▸ **Your goal**
Write all of the lines below out again, exactly as they stand.

▸ **Records for the task**
=== Section Start ===
(** The Epay callback is exact and idempotent: an error leaves every table
    as it was; [true] means the order was paid before and nothing changed;
    [false] means an open order became paid and its user got exactly its quota,
    below the ceiling, in one step, with the same amount sent to the cache; and
    after [true] or [false] the callback answers [true] without any effect. *)
Theorem epay_exact {D : Type} `{DecimalOps D} tradeNo method e d fs tr res s' :
  wf_credit d -> RechargeEpay tradeNo method e (mkSt d fs tr) = (res, s') ->
  match res with
  | inl _ => st_db s' = d /\ st_trace s' = tr
  | inr already =>
      (if already then st_db s' = d /\ st_trace s' = tr
       else exists t q, List.find (has_trade tradeNo) (db_topups d) = Some t /\ tu_status t = TopUpStatusPending /\
              amount_quota (env_quota_per_unit e) t = inr q /\ 0 < q /\
              wallet (st_db s') (tu_user_id t) = wallet d (tu_user_id t) + q /\
              wallet (st_db s') (tu_user_id t) <= MaxWalletQuota /\
              st_trace s' = tr ++ (if env_redis e then [EffUserQuotaCache (tu_user_id t) q] else [])
                               ++ [EffRecordLog (tu_user_id t) LogTypeTopup]) /\
      forall m2 e2 tr2, RechargeEpay tradeNo m2 e2 (mkSt (st_db s') [] tr2) = (inr true, mkSt (st_db s') [] tr2)
  end.
Proof.
  intros Hwf E. pattern res, s'. refine (wp_use _ _ _ _ _ _ _ E). clear E res s'.
  unfold RechargeEpay at 1. destruct (str_eqb tradeNo "") eqn:Hne; [by apply wp_raise|].
  apply wp_bind, wp_transaction; [done|]. intros fs1. eapply wp_mono; [by apply wp_epay|].
  intros [err|[[t' q]|]] [d' fs' tr'] [Ht Hp]; cbn in Ht; subst tr'; [done | |].
  - split; [done|]. intros fs2. destruct Hp as (t & Hf & Hpr & Hs & -> & Hq & Hpos & Hl & Hm & Hd'). cbn [st_db] in Hd'. subst d'.
    set (t' := epay_order (env_now e) method t). pose proof (epay_kept (env_now e) method t Hs) as K. fold t' in K.
    assert (tu_user_id t' = tu_user_id t) as Hu by (unfold t', epay_order; by case_match).
    assert (tu_payment_provider t' = PaymentProviderEpay) as Hp' by (rewrite <- Hpr; unfold t', epay_order; by case_match).
    assert (List.find (has_trade tradeNo) (db_topups (paid_tables d q t')) = Some t') as Hf'.
    { change (db_topups (paid_tables d q t')) with (db_topups (put_order t' d)).
      rewrite (find_put_order d tradeNo t t' Hwf Hf K), Hf. cbn [fmap option_fmap option_map].
      change (t_same TopUps t' t) with (tu_id t' =? tu_id t). by rewrite (f_equal (fun x => x.1.1.1.1.1) (proj1 K) : tu_id t' = tu_id t), Z.eqb_refl. }
    assert (wallet (paid_tables d q t') (tu_user_id t) = wallet d (tu_user_id t) + q) as Hw.
    { unfold paid_tables. rewrite Hu. rewrite (wallet_credit _ _ _ (fun r => conj eq_refl (conj eq_refl eq_refl)) (put_order t' d)) by done.
      by rewrite Z.eqb_refl. }
    unfold syncCreditUserQuotaCache, RecordTopupLog. do 3 wp_step. apply Z.ltb_lt in Hpos as Hpos'. rewrite Hpos', Hu.
    destruct (env_redis e); cbn [andb when]; wp_steps; (split; [|intros; by eapply epay_replay]).
    all: exists t, q; cbn [st_db st_trace]; rewrite ?Hw, <- ?app_assoc; by split_and!.
  - destruct Hp as (t & Hf & Hpr & Hs & Hd'). cbn in Hd'. subst d'. split; [done|]. intros fs2. apply wp_ret. split; [done|].
    intros. by eapply epay_replay.
Qed.
(* ===== verification/ReservationTheorems.v ===== *)
(** * ReservationTheorems: what the reservation ledger guarantees

    Statements about the operations of [Reservation] themselves, under any
    environment, any driver outcomes and any interleaving of operations. *)

From S2P Require Import Prelude Schema Store Logic Frame Ledger Demo Calendar Quota Subscription SubscriptionFacts Reservation ReservationRules ReservationSpec ReservationFacts.
From stdpp Require Import base numbers option strings list sorting.
From Stdlib Require Import ZArith Lia.
Open Scope Z_scope.

(** ** Operations and histories of operations *)

Inductive ledger_op :=
  | OpReserveWallet (rid : string) (u t : Z) (key : string) (amount : Z) (unl : bool)
  | OpReserveSubscription (rid : string) (u t : Z) (key : string) (amount : Z) (unl : bool)
  | OpAppend (rid : string) (delta : Z)
  | OpMark (rid : string)
  | OpSettle (rid : string) (delta : Z)
  | OpRelease (rid key : string)
  | OpReleaseUnsent (rid key : string)
  | OpReleaseStale (olderThanSeconds limit : Z).

Definition discard {A} (c : M A) : M unit := c ;; mret tt.

Definition run_op (o : ledger_op) : M unit :=
  match o with
  | OpReserveWallet rid u t key amount unl =>
      discard (ReserveWalletBillingQuota rid u t key amount unl)
  | OpReserveSubscription rid u t key amount unl =>
      discard (ReserveSubscriptionBillingQuota rid u t key amount unl)
  | OpAppend rid delta => AppendBillingReservation rid delta
  | OpMark rid => MarkBillingReservationProviderStarted rid
  | OpSettle rid delta => SettleBillingReservation rid delta
  | OpRelease rid key => discard (ReleaseBillingReservation rid key)
  | OpReleaseUnsent rid key => discard (ReleaseUnsentBillingReservation rid key)
  | OpReleaseStale olderThanSeconds limit => discard (ReleaseStaleBillingReservations olderThanSeconds limit)
  end.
=== Section End ===
▸ **Output of the task**
(** The Epay callback is exact and idempotent: an error leaves every table
    as it was; [true] means the order was paid before and nothing changed;
    [false] means an open order became paid and its user got exactly its quota,
    below the ceiling, in one step, with the same amount sent to the cache; and
    after [true] or [false] the callback answers [true] without any effect. *)
Theorem epay_exact {D : Type} `{DecimalOps D} tradeNo method e d fs tr res s' :
  wf_credit d -> RechargeEpay tradeNo method e (mkSt d fs tr) = (res, s') ->
  match res with
  | inl _ => st_db s' = d /\ st_trace s' = tr
  | inr already =>
      (if already then st_db s' = d /\ st_trace s' = tr
       else exists t q, List.find (has_trade tradeNo) (db_topups d) = Some t /\ tu_status t = TopUpStatusPending /\
              amount_quota (env_quota_per_unit e) t = inr q /\ 0 < q /\
              wallet (st_db s') (tu_user_id t) = wallet d (tu_user_id t) + q /\
              wallet (st_db s') (tu_user_id t) <= MaxWalletQuota /\
              st_trace s' = tr ++ (if env_redis e then [EffUserQuotaCache (tu_user_id t) q] else [])
                               ++ [EffRecordLog (tu_user_id t) LogTypeTopup]) /\
      forall m2 e2 tr2, RechargeEpay tradeNo m2 e2 (mkSt (st_db s') [] tr2) = (inr true, mkSt (st_db s') [] tr2)
  end.
Proof.
  intros Hwf E. pattern res, s'. refine (wp_use _ _ _ _ _ _ _ E). clear E res s'.
  unfold RechargeEpay at 1. destruct (str_eqb tradeNo "") eqn:Hne; [by apply wp_raise|].
  apply wp_bind, wp_transaction; [done|]. intros fs1. eapply wp_mono; [by apply wp_epay|].
  intros [err|[[t' q]|]] [d' fs' tr'] [Ht Hp]; cbn in Ht; subst tr'; [done | |].
  - split; [done|]. intros fs2. destruct Hp as (t & Hf & Hpr & Hs & -> & Hq & Hpos & Hl & Hm & Hd'). cbn [st_db] in Hd'. subst d'.
    set (t' := epay_order (env_now e) method t). pose proof (epay_kept (env_now e) method t Hs) as K. fold t' in K.
    assert (tu_user_id t' = tu_user_id t) as Hu by (unfold t', epay_order; by case_match).
    assert (tu_payment_provider t' = PaymentProviderEpay) as Hp' by (rewrite <- Hpr; unfold t', epay_order; by case_match).
    assert (List.find (has_trade tradeNo) (db_topups (paid_tables d q t')) = Some t') as Hf'.
    { change (db_topups (paid_tables d q t')) with (db_topups (put_order t' d)).
      rewrite (find_put_order d tradeNo t t' Hwf Hf K), Hf. cbn [fmap option_fmap option_map].
      change (t_same TopUps t' t) with (tu_id t' =? tu_id t). by rewrite (f_equal (fun x => x.1.1.1.1.1) (proj1 K) : tu_id t' = tu_id t), Z.eqb_refl. }
    assert (wallet (paid_tables d q t') (tu_user_id t) = wallet d (tu_user_id t) + q) as Hw.
    { unfold paid_tables. rewrite Hu. rewrite (wallet_credit _ _ _ (fun r => conj eq_refl (conj eq_refl eq_refl)) (put_order t' d)) by done.
      by rewrite Z.eqb_refl. }
    unfold syncCreditUserQuotaCache, RecordTopupLog. do 3 wp_step. apply Z.ltb_lt in Hpos as Hpos'. rewrite Hpos', Hu.
    destruct (env_redis e); cbn [andb when]; wp_steps; (split; [|intros; by eapply epay_replay]).
    all: exists t, q; cbn [st_db st_trace]; rewrite ?Hw, <- ?app_assoc; by split_and!.
  - destruct Hp as (t & Hf & Hpr & Hs & Hd'). cbn in Hd'. subst d'. split; [done|]. intros fs2. apply wp_ret. split; [done|].
    intros. by eapply epay_replay.
Qed.
(* ===== verification/ReservationTheorems.v ===== *)
(** * ReservationTheorems: what the reservation ledger guarantees

    Statements about the operations of [Reservation] themselves, under any
    environment, any driver outcomes and any interleaving of operations. *)

From S2P Require Import Prelude Schema Store Logic Frame Ledger Demo Calendar Quota Subscription SubscriptionFacts Reservation ReservationRules ReservationSpec ReservationFacts.
From stdpp Require Import base numbers option strings list sorting.
From Stdlib Require Import ZArith Lia.
Open Scope Z_scope.

(** ** Operations and histories of operations *)

Inductive ledger_op :=
  | OpReserveWallet (rid : string) (u t : Z) (key : string) (amount : Z) (unl : bool)
  | OpReserveSubscription (rid : string) (u t : Z) (key : string) (amount : Z) (unl : bool)
  | OpAppend (rid : string) (delta : Z)
  | OpMark (rid : string)
  | OpSettle (rid : string) (delta : Z)
  | OpRelease (rid key : string)
  | OpReleaseUnsent (rid key : string)
  | OpReleaseStale (olderThanSeconds limit : Z).

Definition discard {A} (c : M A) : M unit := c ;; mret tt.

Definition run_op (o : ledger_op) : M unit :=
  match o with
  | OpReserveWallet rid u t key amount unl =>
      discard (ReserveWalletBillingQuota rid u t key amount unl)
  | OpReserveSubscription rid u t key amount unl =>
      discard (ReserveSubscriptionBillingQuota rid u t key amount unl)
  | OpAppend rid delta => AppendBillingReservation rid delta
  | OpMark rid => MarkBillingReservationProviderStarted rid
  | OpSettle rid delta => SettleBillingReservation rid delta
  | OpRelease rid key => discard (ReleaseBillingReservation rid key)
  | OpReleaseUnsent rid key => discard (ReleaseUnsentBillingReservation rid key)
  | OpReleaseStale olderThanSeconds limit => discard (ReleaseStaleBillingReservations olderThanSeconds limit)
  end.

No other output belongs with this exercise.